→ To do: Of the lines below, write out exactly those from the line with "s3_requests (snd (lambda_handler" through the line with "requests = [json_put g key data]", both included, and skip the rest.
[[ Dataset extract open ]]
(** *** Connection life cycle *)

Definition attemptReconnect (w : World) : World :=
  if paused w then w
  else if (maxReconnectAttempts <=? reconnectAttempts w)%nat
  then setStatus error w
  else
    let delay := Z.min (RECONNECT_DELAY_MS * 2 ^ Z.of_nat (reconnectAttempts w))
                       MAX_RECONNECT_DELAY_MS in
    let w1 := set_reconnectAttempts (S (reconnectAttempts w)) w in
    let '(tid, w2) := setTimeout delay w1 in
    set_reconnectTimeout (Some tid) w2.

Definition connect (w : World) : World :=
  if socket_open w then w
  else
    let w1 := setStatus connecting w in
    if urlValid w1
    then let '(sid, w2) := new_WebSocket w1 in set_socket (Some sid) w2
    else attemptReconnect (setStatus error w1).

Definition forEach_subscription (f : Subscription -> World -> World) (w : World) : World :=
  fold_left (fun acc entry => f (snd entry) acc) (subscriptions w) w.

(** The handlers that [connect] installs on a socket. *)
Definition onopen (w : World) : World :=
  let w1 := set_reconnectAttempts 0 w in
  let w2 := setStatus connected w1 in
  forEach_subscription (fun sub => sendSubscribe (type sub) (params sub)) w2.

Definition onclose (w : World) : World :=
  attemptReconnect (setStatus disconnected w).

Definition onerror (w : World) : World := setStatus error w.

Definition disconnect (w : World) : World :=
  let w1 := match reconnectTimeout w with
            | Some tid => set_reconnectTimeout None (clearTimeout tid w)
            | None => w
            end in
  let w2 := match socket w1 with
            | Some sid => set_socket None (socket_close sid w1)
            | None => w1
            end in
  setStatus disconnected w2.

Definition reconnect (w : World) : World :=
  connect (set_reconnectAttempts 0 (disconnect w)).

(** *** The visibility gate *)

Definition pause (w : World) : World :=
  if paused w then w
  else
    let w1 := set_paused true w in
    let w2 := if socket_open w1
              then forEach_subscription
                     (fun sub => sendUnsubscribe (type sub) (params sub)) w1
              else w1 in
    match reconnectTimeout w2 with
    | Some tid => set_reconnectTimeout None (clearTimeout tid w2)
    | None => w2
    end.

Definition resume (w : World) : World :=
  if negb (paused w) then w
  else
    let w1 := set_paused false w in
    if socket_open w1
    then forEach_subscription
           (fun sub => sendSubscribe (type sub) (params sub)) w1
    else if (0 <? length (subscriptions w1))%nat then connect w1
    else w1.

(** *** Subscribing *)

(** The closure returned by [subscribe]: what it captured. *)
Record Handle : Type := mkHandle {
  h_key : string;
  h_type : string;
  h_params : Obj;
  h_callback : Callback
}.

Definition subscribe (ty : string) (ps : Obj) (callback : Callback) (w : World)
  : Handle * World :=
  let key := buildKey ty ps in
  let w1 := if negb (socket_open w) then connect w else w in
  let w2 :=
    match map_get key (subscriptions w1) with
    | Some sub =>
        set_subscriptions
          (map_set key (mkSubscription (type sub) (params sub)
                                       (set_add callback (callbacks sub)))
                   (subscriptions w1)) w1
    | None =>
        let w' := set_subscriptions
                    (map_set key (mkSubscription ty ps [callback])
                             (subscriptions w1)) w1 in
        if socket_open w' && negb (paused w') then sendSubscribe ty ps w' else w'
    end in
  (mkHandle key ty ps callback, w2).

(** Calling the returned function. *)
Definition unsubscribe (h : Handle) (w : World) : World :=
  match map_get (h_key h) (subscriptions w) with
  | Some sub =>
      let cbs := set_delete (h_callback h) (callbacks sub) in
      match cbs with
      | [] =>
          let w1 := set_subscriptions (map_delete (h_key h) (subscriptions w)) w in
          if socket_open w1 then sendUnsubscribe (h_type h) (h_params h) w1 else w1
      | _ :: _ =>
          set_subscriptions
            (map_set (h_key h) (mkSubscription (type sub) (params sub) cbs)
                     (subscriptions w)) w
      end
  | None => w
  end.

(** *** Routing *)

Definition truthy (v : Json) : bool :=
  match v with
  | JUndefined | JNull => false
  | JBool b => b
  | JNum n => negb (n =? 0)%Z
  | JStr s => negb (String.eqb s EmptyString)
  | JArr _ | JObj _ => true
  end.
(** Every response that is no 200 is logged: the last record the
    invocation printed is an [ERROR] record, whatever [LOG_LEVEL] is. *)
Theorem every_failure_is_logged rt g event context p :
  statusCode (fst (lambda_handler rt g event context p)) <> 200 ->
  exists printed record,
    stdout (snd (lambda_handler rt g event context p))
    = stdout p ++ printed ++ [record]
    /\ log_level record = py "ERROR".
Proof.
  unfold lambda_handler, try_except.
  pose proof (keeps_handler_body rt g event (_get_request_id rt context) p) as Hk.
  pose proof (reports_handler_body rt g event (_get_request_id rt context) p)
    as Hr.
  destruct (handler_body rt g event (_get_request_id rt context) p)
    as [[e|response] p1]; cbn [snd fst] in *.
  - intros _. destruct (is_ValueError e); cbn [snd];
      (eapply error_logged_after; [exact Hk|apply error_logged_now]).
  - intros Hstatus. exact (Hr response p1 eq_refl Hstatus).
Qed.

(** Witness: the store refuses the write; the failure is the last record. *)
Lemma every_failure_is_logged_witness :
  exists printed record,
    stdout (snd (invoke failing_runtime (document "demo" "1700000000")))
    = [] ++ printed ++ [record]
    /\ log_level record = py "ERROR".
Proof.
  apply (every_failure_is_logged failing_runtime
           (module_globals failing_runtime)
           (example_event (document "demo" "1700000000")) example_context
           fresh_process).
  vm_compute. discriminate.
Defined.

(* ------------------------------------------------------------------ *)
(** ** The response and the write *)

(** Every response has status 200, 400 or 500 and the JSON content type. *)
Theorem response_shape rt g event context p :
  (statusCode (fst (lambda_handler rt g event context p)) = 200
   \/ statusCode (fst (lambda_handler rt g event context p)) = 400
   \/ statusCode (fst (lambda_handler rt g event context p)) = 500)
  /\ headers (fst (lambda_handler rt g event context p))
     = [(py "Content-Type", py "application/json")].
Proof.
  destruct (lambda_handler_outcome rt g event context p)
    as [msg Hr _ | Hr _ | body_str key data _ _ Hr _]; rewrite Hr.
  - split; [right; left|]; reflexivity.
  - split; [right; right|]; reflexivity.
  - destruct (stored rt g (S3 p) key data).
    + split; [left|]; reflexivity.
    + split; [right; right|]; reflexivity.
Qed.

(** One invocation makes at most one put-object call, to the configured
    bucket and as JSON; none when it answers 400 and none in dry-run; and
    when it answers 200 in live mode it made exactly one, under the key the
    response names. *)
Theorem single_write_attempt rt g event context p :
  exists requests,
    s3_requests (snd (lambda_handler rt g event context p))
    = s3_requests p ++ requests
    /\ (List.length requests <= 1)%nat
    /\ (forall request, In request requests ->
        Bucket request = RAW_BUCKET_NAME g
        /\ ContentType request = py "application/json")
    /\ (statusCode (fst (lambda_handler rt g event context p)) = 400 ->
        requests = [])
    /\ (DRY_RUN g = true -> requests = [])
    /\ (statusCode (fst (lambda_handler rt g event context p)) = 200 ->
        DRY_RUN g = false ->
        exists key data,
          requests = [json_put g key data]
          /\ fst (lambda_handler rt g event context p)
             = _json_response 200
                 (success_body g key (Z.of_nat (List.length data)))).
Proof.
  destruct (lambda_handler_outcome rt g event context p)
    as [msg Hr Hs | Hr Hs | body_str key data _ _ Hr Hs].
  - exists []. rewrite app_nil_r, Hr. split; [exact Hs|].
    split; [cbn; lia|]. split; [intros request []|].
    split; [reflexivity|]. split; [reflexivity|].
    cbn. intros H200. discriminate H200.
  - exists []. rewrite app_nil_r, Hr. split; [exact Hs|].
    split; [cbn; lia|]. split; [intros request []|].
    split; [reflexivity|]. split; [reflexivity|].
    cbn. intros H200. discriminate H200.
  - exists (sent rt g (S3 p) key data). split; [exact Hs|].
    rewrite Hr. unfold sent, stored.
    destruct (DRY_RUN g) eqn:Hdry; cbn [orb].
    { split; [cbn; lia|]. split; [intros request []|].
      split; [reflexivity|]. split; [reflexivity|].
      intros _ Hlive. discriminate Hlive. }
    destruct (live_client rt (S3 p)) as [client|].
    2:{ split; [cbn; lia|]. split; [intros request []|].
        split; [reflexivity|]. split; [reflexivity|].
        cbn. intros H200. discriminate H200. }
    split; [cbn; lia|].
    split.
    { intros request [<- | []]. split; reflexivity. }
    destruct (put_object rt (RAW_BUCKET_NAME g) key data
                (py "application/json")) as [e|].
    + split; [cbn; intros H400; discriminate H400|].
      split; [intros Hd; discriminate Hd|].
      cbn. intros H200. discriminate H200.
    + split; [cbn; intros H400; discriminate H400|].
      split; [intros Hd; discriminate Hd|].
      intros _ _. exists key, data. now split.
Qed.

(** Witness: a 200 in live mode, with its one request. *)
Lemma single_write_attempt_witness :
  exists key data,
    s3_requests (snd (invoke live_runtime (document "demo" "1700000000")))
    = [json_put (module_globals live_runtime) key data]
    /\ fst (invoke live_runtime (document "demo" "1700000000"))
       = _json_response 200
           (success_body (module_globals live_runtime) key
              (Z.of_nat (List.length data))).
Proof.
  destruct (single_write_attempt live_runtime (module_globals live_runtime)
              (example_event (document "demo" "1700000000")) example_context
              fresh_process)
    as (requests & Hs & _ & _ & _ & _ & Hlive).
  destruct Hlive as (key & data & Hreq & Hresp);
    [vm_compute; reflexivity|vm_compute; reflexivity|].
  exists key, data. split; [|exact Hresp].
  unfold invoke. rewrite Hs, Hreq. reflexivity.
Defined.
[[ Dataset extract closed ]]
→ The completed task:
    s3_requests (snd (lambda_handler rt g event context p))
    = s3_requests p ++ requests
    /\ (List.length requests <= 1)%nat
    /\ (forall request, In request requests ->
        Bucket request = RAW_BUCKET_NAME g
        /\ ContentType request = py "application/json")
    /\ (statusCode (fst (lambda_handler rt g event context p)) = 400 ->
        requests = [])
    /\ (DRY_RUN g = true -> requests = [])
    /\ (statusCode (fst (lambda_handler rt g event context p)) = 200 ->
        DRY_RUN g = false ->
        exists key data,
          requests = [json_put g key data]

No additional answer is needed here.